Un soir, nous étions dans un restaurant guindé et traditionnel qu'Étienne avait choisi parce que Chloé se « souvenait » de l'adorer. C'était le genre d'endroit que je trouvais prétentieux, mais Étienne était tout sourire, répondant au moindre caprice de Chloé.
La climatisation était à fond. Chloé a frissonné. « Ouh, il fait un peu froid, Ét'. »
Instantanément, Étienne a enlevé sa veste de costume coûteuse et l'a drapée sur ses épaules. « Mieux, ma douce ? »
« Beaucoup mieux », a-t-elle roucoulé en s'y blottissant.
Je les ai regardés, un étrange détachement s'installant en moi. Étienne détestait avoir froid. Il ne renonçait jamais à sa veste. Pour moi, il suggérait toujours que j'aurais dû apporter un pull, ou il offrait la sienne à contrecœur, mais avec un soupir qui me faisait sentir comme un fardeau.

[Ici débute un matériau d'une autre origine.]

Lemma ADDTAGS_idempotent_witness :
  exists x1 w1,
    ADDTAGS Sample.alice
      (Sample.with_tags (Sample.props Sample.home_uuid "a.txt") [3])
      Sample.world = (Done x1, w1)
    /\ ADDTAGS Sample.alice
         (Sample.with_tags (Sample.props Sample.home_uuid "a.txt") [3])
         w1 = (Done x1, w1).
Proof.
  set (props := Sample.with_tags (Sample.props Sample.home_uuid "a.txt") [3]).
  assert (Hfst : exists x, fst (ADDTAGS Sample.alice props Sample.world) = Done x)
    by (eexists; vm_compute; reflexivity).
  destruct Hfst as (x1 & Hfst). apply split_run in Hfst.
  exists x1, (snd (ADDTAGS Sample.alice props Sample.world)).
  split; [exact Hfst |].
  exact (ADDTAGS_idempotent Sample.alice props Sample.world _
           Sample.home_root x1 ltac:(vm_compute; reflexivity) Hfst).
Defined.

(** X6: After a successful ADDTAGS on a file whose stored tags had no
    duplicates, the file carries a tag id exactly when it carried it before
    or the id was requested. *)
Theorem ADDTAGS_adds_all :
  forall (user : User) (props : Props) (w w1 : World) (dir : Node) (x1 : Xstat),
    DIR w user props = Done dir ->
    ADDTAGS user props w = (Done x1, w1) ->
    List.NoDup (stored_tags w (path_join (absolutePath w dir) (p_name props))) ->
    forall id,
      In id (stored_tags w1 (path_join (absolutePath w dir) (p_name props)))
      <-> In id (stored_tags w (path_join (absolutePath w dir) (p_name props)))
          \/ In (TInt id) (default [] (p_tags props)).
Proof.
  intros user props w w1 dir x1 Hdir Hrun Hnd id.
  destruct (tag_op_started w user props dir Hdir ADDTAGS x1 w1
              ltac:(auto) Hrun) as (Hck & e & He & Hef).
  rewrite (ADDTAGS_run user props w dir e Hck Hdir He Hef) in Hrun.
  cbv zeta in Hrun.
  set (target := path_join (absolutePath w dir) (p_name props)) in *.
  assert (Hold : stored_tags w target = default [] (e_tags e))
    by (unfold stored_tags; rewrite He; reflexivity).
  rewrite Hold in *. rewrite <- In_normalize_tags.
  set (T := normalize_tags (p_tags props)) in *.
  destruct (_ =? _)%nat eqn:Hlen.
  - inversion Hrun; subst x1 w1. rewrite Hold. split; [auto |].
    intros [Hin | Hin]; [exact Hin |].
    apply Nat.eqb_eq in Hlen. rewrite length_sort in Hlen.
    exact (uniq_app_same_length _ _ Hnd Hlen id Hin).
  - inversion Hrun; subst x1 w1. unfold stored_tags. cbn.
    rewrite lookup_insert_eq. cbn.
    rewrite In_sort, In_uniq, in_app_iff. reflexivity.
Qed.

Lemma ADDTAGS_adds_all_witness :
  exists x1 w1,
    ADDTAGS Sample.alice
      (Sample.with_tags (Sample.props Sample.home_uuid "a.txt") [3; 2])
      Sample.world = (Done x1, w1)
    /\ forall id,
         In id (stored_tags w1
                  (path_join (absolutePath Sample.world Sample.home_root) "a.txt"))
         <-> In id (stored_tags Sample.world
                      (path_join (absolutePath Sample.world Sample.home_root)
                                 "a.txt"))
             \/ In (TInt id) [TInt 3; TInt 2].
Proof.
  set (props := Sample.with_tags (Sample.props Sample.home_uuid "a.txt")
                                 [3; 2]).
  assert (Hfst : exists x, fst (ADDTAGS Sample.alice props Sample.world) = Done x)
    by (eexists; vm_compute; reflexivity).
  destruct Hfst as (x1 & Hfst). apply split_run in Hfst.
  exists x1, (snd (ADDTAGS Sample.alice props Sample.world)).
  split; [exact Hfst |].
  assert (Hstored : stored_tags Sample.world
                      (path_join (absolutePath Sample.world Sample.home_root)
                                 (p_name props)) = [1; 2])
    by (vm_compute; reflexivity).
  assert (Hnd : List.NoDup
                  (stored_tags Sample.world
                     (path_join (absolutePath Sample.world Sample.home_root)
                                (p_name props)))).
  { rewrite Hstored. apply List.NoDup_cons; [| apply List.NoDup_cons;
      [| apply List.NoDup_nil]]; cbn; intuition discriminate. }
  exact (ADDTAGS_adds_all Sample.alice props Sample.world _
           Sample.home_root x1 ltac:(vm_compute; reflexivity) Hfst Hnd).
Defined.

(** X7: A successful REMOVETAGS keeps the stored tags that were not requested,
    in their order, removes every requested one, and touches no other entry
    on disk. *)
Theorem REMOVETAGS_keeps_the_rest :
  forall (user : User) (props : Props) (w w' : World) (dir : Node) (x : Xstat),
    DIR w user props = Done dir ->
    REMOVETAGS user props w = (Done x, w') ->
    stored_tags w' (path_join (absolutePath w dir) (p_name props))
    = List.filter (fun id => negb (existsb (Z.eqb id) (normalize_tags (p_tags props))))
                  (stored_tags w (path_join (absolutePath w dir) (p_name props)))
    /\ (forall id, In (TInt id) (default [] (p_tags props)) ->
                   ~ In id (stored_tags w' (path_join (absolutePath w dir)
                                                      (p_name props))))
    /\ (forall q, q <> path_join (absolutePath w dir) (p_name props) ->
                  w_disk w' !! q = w_disk w !! q).
Proof.
  intros user props w w' dir x Hdir Hrun.
  destruct (tag_op_started w user props dir Hdir REMOVETAGS x w'
              ltac:(auto) Hrun) as (Hck & e & He & Hef).
  set (target := path_join (absolutePath w dir) (p_name props)) in *.
  assert (Hold : stored_tags w target = default [] (e_tags e))
    by (unfold stored_tags; rewrite He; reflexivity).
  assert (Hlist :
            stored_tags w' target
            = List.filter (fun id => negb (existsb (Z.eqb id)
                                             (normalize_tags (p_tags props))))
                          (stored_tags w target)
            /\ forall q, q <> target -> w_disk w' !! q = w_disk w !! q).
  { unfold REMOVETAGS in Hrun. rewrite Hck, Hdir in Hrun. fold target in Hrun.
    assert (Hread : Underlying.readXstat w target
                    = Done (Underlying.xstat_of target e)).
    { unfold Underlying.readXstat. rewrite He, Hef. reflexivity. }
    rewrite Hread in Hrun. cbn [Underlying.xstat_of x_type x_uuid x_tags] in Hrun.
    replace (EType_eqb (e_type e) EFile) with true in Hrun
      by (rewrite Hef; reflexivity).
    cbn [negb] in Hrun. rewrite Hold.
    destruct (e_tags e) as [old |] eqn:Htags.
    - rewrite (updateFileTags_run w target e _ He Hef) in Hrun.
      inversion Hrun; subst x w'. split.
      + unfold stored_tags. cbn. rewrite lookup_insert_eq. cbn.
        apply complement_filter.
      + intros q Hq. cbn. apply lookup_insert_ne. congruence.
    - inversion Hrun; subst x w'. split; [| reflexivity].
      unfold stored_tags. rewrite He, Htags. reflexivity. }
  destruct Hlist as [Hlist Hother].
  split; [exact Hlist |]. split; [| exact Hother].
  intros id Hid Hin. rewrite Hlist in Hin. apply filter_In in Hin as [_ Hneg].
  apply In_normalize_tags in Hid. apply existsb_Zeqb_In in Hid.
  rewrite Hid in Hneg. discriminate.
Qed.

Lemma REMOVETAGS_keeps_the_rest_witness :
  exists x w',
    REMOVETAGS Sample.alice
      (Sample.with_tags (Sample.props Sample.home_uuid "a.txt") [2; 3])
      Sample.world = (Done x, w')
    /\ forall id, In (TInt id) [TInt 2; TInt 3] ->
                  ~ In id (stored_tags w'
                             (path_join (absolutePath Sample.world Sample.home_root)
                                        "a.txt")).
Proof.
  set (props := Sample.with_tags (Sample.props Sample.home_uuid "a.txt")
                                 [2; 3]).
  assert (Hfst : exists x, fst (REMOVETAGS Sample.alice props Sample.world) = Done x)
    by (eexists; vm_compute; reflexivity).
  destruct Hfst as (x & Hfst). apply split_run in Hfst.
  exists x, (snd (REMOVETAGS Sample.alice props Sample.world)).
  split; [exact Hfst |].
  destruct (REMOVETAGS_keeps_the_rest Sample.alice props Sample.world _
              Sample.home_root x ltac:(vm_compute; reflexivity) Hfst)
    as (_ & Hgone & _).
  exact Hgone.
Defined.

Il m'a surprise en train de le regarder et m'a envoyé un texto rapide sous la table, pendant que Chloé racontait avec animation à Léo un souvenir de lycée avec Étienne.
Étienne : Elle a facilement froid. Je maintiens juste les apparences. N'y vois rien de plus.
Je n'ai pas répondu. J'étais trop occupée à avoir une révélation.
L'amour, pour Étienne, n'était pas une constante. C'était une performance. Et avec Chloé, il livrait une prestation digne d'un Oscar. Avec moi, il avait à peine pris la peine d'apprendre son texte.
Il était capable d'une profonde dévotion, de grands gestes, d'actes altruistes comme abandonner sa veste dans un restaurant froid.
Juste pas pour moi.
Jamais pour moi.
Cette prise de conscience n'a pas apporté une nouvelle douleur. Elle a apporté une clarté étrange et froide. Il n'avait pas seulement choisi Chloé maintenant ; d'une certaine manière, il avait choisi sa capacité pour ce genre d'amour avec elle, il y a longtemps. Ce qu'il m'avait offert était une version diluée, une habitude confortable.
Soudain, un serveur, passant en courant, a trébuché. Un plateau chargé de cafetières fumantes a volé.